Stage 3: Moderate decrease in eGFR

  • eGFR 30-59 mL/min/1.73 m²
  • Stage 3 is divided into two sub-stages:
  • Stage 3a: eGFR 45-59 mL/min/1.73 m²
  • Stage 3b: eGFR 30-44 mL/min/1.73 m²
  • Kidney function is significantly reduced, and the following symptoms may start appearing:
  • Back pain
  • Fatigue
  • Loss of appetite
  • Constant itching
  • Sleep problems
  • Hands and feet might swell
  • Too frequent or too rare urination
  • Weakness
  • Blood tests may show abnormalities related to kidney function.
  • Complications associated with reduced kidney function may arise:
  • Anaemia
  • Bone disease
  • High blood pressure

Stage 4: Severe decrease in eGFR 

  • eGFR 15-29 mL/min/1.73 m²
  • Kidney function is markedly reduced.
  • Symptoms and complications become more pronounced. 
  • While complications are the same as that in the case of stage 3 CKD, symptoms generally include: 
  • Back pain
  • Chest pain
  • Decreased mental sharpness
  • Fatigue
  • Loss of appetite
  • Muscle twitches/cramps
  • Nausea and vomiting
  • Persistent itching
  • Shortness of breath
  • Sleep problems
  • Hands and feet might swell
  • Too frequent or too rare urination
  • Weakness
  • Preparation for kidney replacement therapy (dialysis or transplantation) often begins at this stage.
  • At this stage the possibility of a heart disease or even a stroke increases.
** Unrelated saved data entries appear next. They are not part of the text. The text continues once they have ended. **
(** A retry refused by a live key names its holder: when the job may be
    retried but another live job holds its active key, the error carries that key
    and the id of a job that holds it. *)
Theorem retry_names_holder cc id o d job actor :
  db_wf d → jobs d !! "" = None → resolveActor cc = Ok actor →
  find_job d id = Some job → state_in (j_State job) (retryStateStrings o) = true →
  (j_State job = StateCancelled → ro_AllowRunning o = false → ro_Force o = true →
     attemptStillRuns d job = false) →
  index_admits (jobs d) (Updates (retryUpdates (c_Now (cc_ctx cc) 0) o) job) = false →
  j_UniqueActiveKey job ≠ Some "" →
  ∃ h k, RetryJobWithOptions cc id o d = Err (AlreadyEnqueuedError h k) ∧
    j_UniqueActiveKey job = Some k ∧ holds_active_key d k h.
Proof. apply retry_collision. Qed.

(** A cancel that returns ended a live job: its row is cancelled, without a
    lease, finished now; its parent's barrier was checked in the same transaction;
    and one audit row says whether an attempt was running. *)
Theorem cancel_effect cc id d d' :
  db_wf d → CancelJob cc id d = Ok d' →
  ∃ actor job r', resolveActor cc = Ok actor ∧ find_job d id = Some job ∧
    isTerminalStateString (j_State job) = false ∧
    jobs d' !! id = Some r' ∧ j_State r' = StateCancelled ∧ j_LeaseToken r' = None ∧
    j_FinalizedAt r' = Some (c_Now (cc_ctx cc) 0) ∧
    (barriers_live d → barriers_live d') ∧
    job_audit d' = job_audit d ++
      [audit_row cc actor (c_Now (cc_ctx cc) 0) 0
         {| ch_target := AuditTargetJob; ch_targetID := id; ch_action := AuditCancelled;
            ch_details := {["from_state" := DState (j_State job);
                            "was_running" := DBool (bool_decide (j_State job = StateRunning))]} |}].
Proof.
  intros Hwf Hc. pose proof (wf_keyed _ Hwf) as Hk.
  pose proof (live_Cancel _ _ _ _ Hc Hwf) as Hlive.
  destruct (Cancel_Ok _ _ _ _ Hk Hc) as (actor & job & d2 & Ha & Hf & Hs & Hfi & ->).
  pose proof Hf as [Hr Hd]%find_job_Some.
  set (d1 := update_jobs (has_id id) (cancelUpdates (c_Now (cc_ctx cc) 0)) d) in *.
  assert (jobs d1 !! id = Some (Updates (cancelUpdates (c_Now (cc_ctx cc) 0)) job)) as Hr1.
  { simpl. rewrite lookup_update_where, Hr. simpl. unfold has_id.
    by rewrite bool_decide_true, Hd by by apply Hk. }
  assert (∃ r', jobs d2 !! id = Some r' ∧ j_State r' = StateCancelled ∧ j_LeaseToken r' = None ∧
    j_FinalizedAt r' = Some (c_Now (cc_ctx cc) 0) ∧ job_audit d2 = job_audit d) as (r' & ? & ? & ? & ? & Hau).
  { destruct (j_ParentJobID job) as [p|]; [|subst d2; eexists; split; [exact Hr1|done]].
    destruct Hfi as [fired [(_ & -> & _)|(_ & _ & kind & row & _ & _ & _ & ->)]%fireBarrier_Ok];
      [eexists; split; [exact Hr1|done]|].
    pose proof (insert_skipping_old [row] _ _ _ Hr1) as Hr2.
    cbn [jobs update_jobs with_jobs job_audit]. rewrite lookup_update_where, Hr2. eexists. split; [done|].
    destruct (insert_skipping_rest [row] d1) as (_ & _ & ->).
    destruct (_ && _); done. }
  exists actor, job, r'. split_and!; try done; [by destruct (j_State job)|].
  cbn [job_audit with_audit]. by rewrite Hau.
Qed.

(** A delete removes a terminal job and everything recorded under it, and
    nothing else: the job, its runs and their finish-log entries are gone, every
    other row stays, and one audit row keeps what was deleted. *)
Theorem delete_effect cc id d d' :
  db_wf d → DeleteJob cc id d = Ok d' →
  ∃ actor job, resolveActor cc = Ok actor ∧ find_job d id = Some job ∧
    isTerminalStateString (j_State job) = true ∧ jobs d' = delete id (jobs d) ∧
    (∀ rid run, job_runs d' !! rid = Some run ↔ job_runs d !! rid = Some run ∧ r_JobID run ≠ id) ∧
    db_wf d' ∧ (barriers_live d → barriers_live d') ∧
    job_audit d' = job_audit d ++
      [audit_row cc actor (c_Now (cc_ctx cc) 0) 0
         {| ch_target := AuditTargetJob; ch_targetID := id; ch_action := AuditDeleted;
            ch_details := {["from_state" := DState (j_State job); "kind" := DText (j_Kind job);
                            "state" := DState (j_State job)]} |}].
Proof.
  intros Hwf Hd. pose proof (wf_Delete _ _ _ _ Hd Hwf) as Hwf'.
  pose proof (live_Delete _ _ _ _ Hd Hwf) as Hl.
  destruct (Delete_Ok _ _ _ _ (wf_keyed _ Hwf) Hd) as (actor & job & Ha & Hf & Hs & Hj & Hr & _ & Hau).
  exists actor, job. split_and!; try done; [by rewrite isTerminal_spec|].
  intros rid run. rewrite Hr. simpl. rewrite map_lookup_filter_Some. simpl. unfold str_mem.
  rewrite bool_decide_eq_false, list_elem_of_singleton. done.
Qed.

(** A parent-scoped pause, resume or cancel ends: with more passes than there
    are children to move it returns; it keeps the tables well formed and every
    barrier live; its changed count is the number of audit rows it wrote; and a
    pause or resume that was not stopped leaves no child it should have moved. *)
Theorem scope_by_parent_ends fuel ccs cancelled parent batchSize t d actor :
  t ∈ [pauseTransition; resumeTransition; cancelTransition] → db_wf d →
  resolveActor (ccs 0) = Ok actor → size (scope_ids parent (t_source t) d) < fuel →
  ∃ r e d', scopeByParent fuel ccs false cancelled parent batchSize t d = Some (r, e, d') ∧ db_wf d' ∧
    (barriers_live d → barriers_live d') ∧
    sr_Changed r = (Z.of_nat (length (job_audit d')) - Z.of_nat (length (job_audit d)))%Z ∧
    sr_SkippedRunning r = count_jobs (scoped parent [StateRunning]) d ∧
    (e = None → t_fireBarrier t = false → scope_ids parent (t_source t) d' = ∅).
Proof.
  intros Ht Hwf Ha Hfuel. unfold scopeByParent. rewrite Ha.
  assert (transition_ok t) as Hok.
  { rewrite !elem_of_cons, elem_of_nil in Ht.
    destruct Ht as [->|[->|[->|[]]]]; [apply pause_transition_ok|apply resume_transition_ok|apply cancel_transition_ok]. }
  edestruct (scopeLoop_run fuel ccs cancelled actor parent t (Z.to_nat (scope_batchSize batchSize)))
    as (r & e & d' & Hs & Hw & Hl & Hc & _ & Hsr & Hend); [done|done| |done|].
  { unfold scope_batchSize, defaultScopeBatchSize. case_match; lia. }
  exists r, e, d'. split; [exact Hs|]. simpl in Hc, Hsr. split_and!; try done. lia.
Qed.
End theorems.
Stage 5: End-stage kidney disease 

  • eGFR < 15 mL/min/1.73 m² or requiring dialysis
  • This is the most advanced stage of CKD.
  • Kidney function is severely impaired or completely lost.
  • Symptoms that are usually severe and can affect overall health include:
  • Back pain 
  • Chest pain
  • Breathing problems
  • Decreased mental sharpness
  • Fatigue
  • Little to zero appetite
  • Muscle twitches/cramps
  • Nausea or vomiting
  • Persistent itching
  • Trouble sleeping
  • Severe weakness
  • Hands and feet might swell
  • Too frequent or too rare urination
  • Dialysis or kidney transplantation is necessary to sustain life.

Watch this video to learn more about the five stages of chronic kidney disease in detail: 

Managing and Treating Chronic Kidney Disease: Key Approaches for Optimal Care 

Here are some key points about the treatment and management of CKD:

  • Blood pressure control: Maintain optimal blood pressure levels through lifestyle changes and medication to slow CKD progression.
  • Medications: Take prescribed medications to manage symptoms and complications like anaemia or mineral imbalances.
  • Kidney-friendly diet: Follow a diet that controls protein, sodium, potassium, and phosphorus intake to lessen kidney burden.
  • Fluid intake monitoring: Keep track of fluid intake to prevent fluid retention and complications.
  • Regular monitoring and tests: Attend regular check-ups, blood, and urine tests to monitor kidney function and adjust treatment plans.
  • Healthy lifestyle: Adopt a healthy lifestyle with regular exercise, weight management, no smoking, and limited alcohol intake slow CKD progression.
  • Manage underlying conditions: Treat and manage underlying conditions contributing to CKD like hypertension or autoimmune disorders, to minimise kidney damage.
  • Dialysis or transplantation: In advanced CKD stages, you must consider dialysis or kidney transplantation. 


Remember, the progression of CKD can vary for each person, and proper management is crucial to slow down its progression and prevent complications. Regular monitoring and guidance from medical professionals are important for individuals with CKD.


Q1. How long does it take to go from stage 3 to stage 4 kidney disease?

Ans. Most patients transition from stage 3 to stage 4 kidney disease in 10 years or above.

Q2. What foods are good for stage 5 CKD patients?

Ans. Fruits and vegetables contain less amount of potassium including grapes, green beans, cucumber, pasta, noodles and rice.